◆ WHAT IS REQUIRED: From the first line to the last, repeat the data below exactly.
BEGIN DATA FOR THE TASK
(** Loop rule with an invariant on the events so far and the carried state. *)
Lemma spec_foldP {A B} (f : B -> A -> prog B) (I : list A -> trace -> B -> Prop)
    (F : trace -> go B -> Prop) l b :
  I l [] b ->
  (forall x l' es b, I (x :: l') es b -> spec (f b x) (fun es' o => match o with
     | Ret b' => I l' (es ++ es') b'
     | Err e => F (es ++ es') (Err e)
     | Panic m => F (es ++ es') (Panic m) end)) ->
  spec (foldP f l b) (fun es o => match o with
     | Ret b' => I [] es b' | Err e => F es (Err e) | Panic m => F es (Panic m) end).
Proof.
  intros H0 Hf.
  assert (Hg : forall es0 b, I l es0 b -> spec (foldP f l b) (fun es o => match o with
     | Ret b' => I [] (es0 ++ es) b' | Err e => F (es0 ++ es) (Err e)
     | Panic m => F (es0 ++ es) (Panic m) end)).
  { clear H0 b. induction l as [|x l IH]; intros es0 b Hb; simpl; [by rewrite app_nil_r|].
    apply spec_bind. eapply spec_mono; [|apply (Hf x l es0 b Hb)].
    intros es [b'|e|m] H; simpl in *; try done.
    eapply spec_mono; [|apply (IH (es0 ++ es) b' H)].
    intros es' [?|?|?]; by rewrite app_assoc. }
  apply (Hg []). exact H0.
Qed.
End Spec.

(** No assumption on the outside. *)
Definition any_result (a : action) (r : result a) : Prop := True.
END DATA FOR THE TASK
◆ RESULT OF THIS EXERCISE:
(** Loop rule with an invariant on the events so far and the carried state. *)
Lemma spec_foldP {A B} (f : B -> A -> prog B) (I : list A -> trace -> B -> Prop)
    (F : trace -> go B -> Prop) l b :
  I l [] b ->
  (forall x l' es b, I (x :: l') es b -> spec (f b x) (fun es' o => match o with
     | Ret b' => I l' (es ++ es') b'
     | Err e => F (es ++ es') (Err e)
     | Panic m => F (es ++ es') (Panic m) end)) ->
  spec (foldP f l b) (fun es o => match o with
     | Ret b' => I [] es b' | Err e => F es (Err e) | Panic m => F es (Panic m) end).
Proof.
  intros H0 Hf.
  assert (Hg : forall es0 b, I l es0 b -> spec (foldP f l b) (fun es o => match o with
     | Ret b' => I [] (es0 ++ es) b' | Err e => F (es0 ++ es) (Err e)
     | Panic m => F (es0 ++ es) (Panic m) end)).
  { clear H0 b. induction l as [|x l IH]; intros es0 b Hb; simpl; [by rewrite app_nil_r|].
    apply spec_bind. eapply spec_mono; [|apply (Hf x l es0 b Hb)].
    intros es [b'|e|m] H; simpl in *; try done.
    eapply spec_mono; [|apply (IH (es0 ++ es) b' H)].
    intros es' [?|?|?]; by rewrite app_assoc. }
  apply (Hg []). exact H0.
Qed.
End Spec.

(** No assumption on the outside. *)
Definition any_result (a : action) (r : result a) : Prop := True.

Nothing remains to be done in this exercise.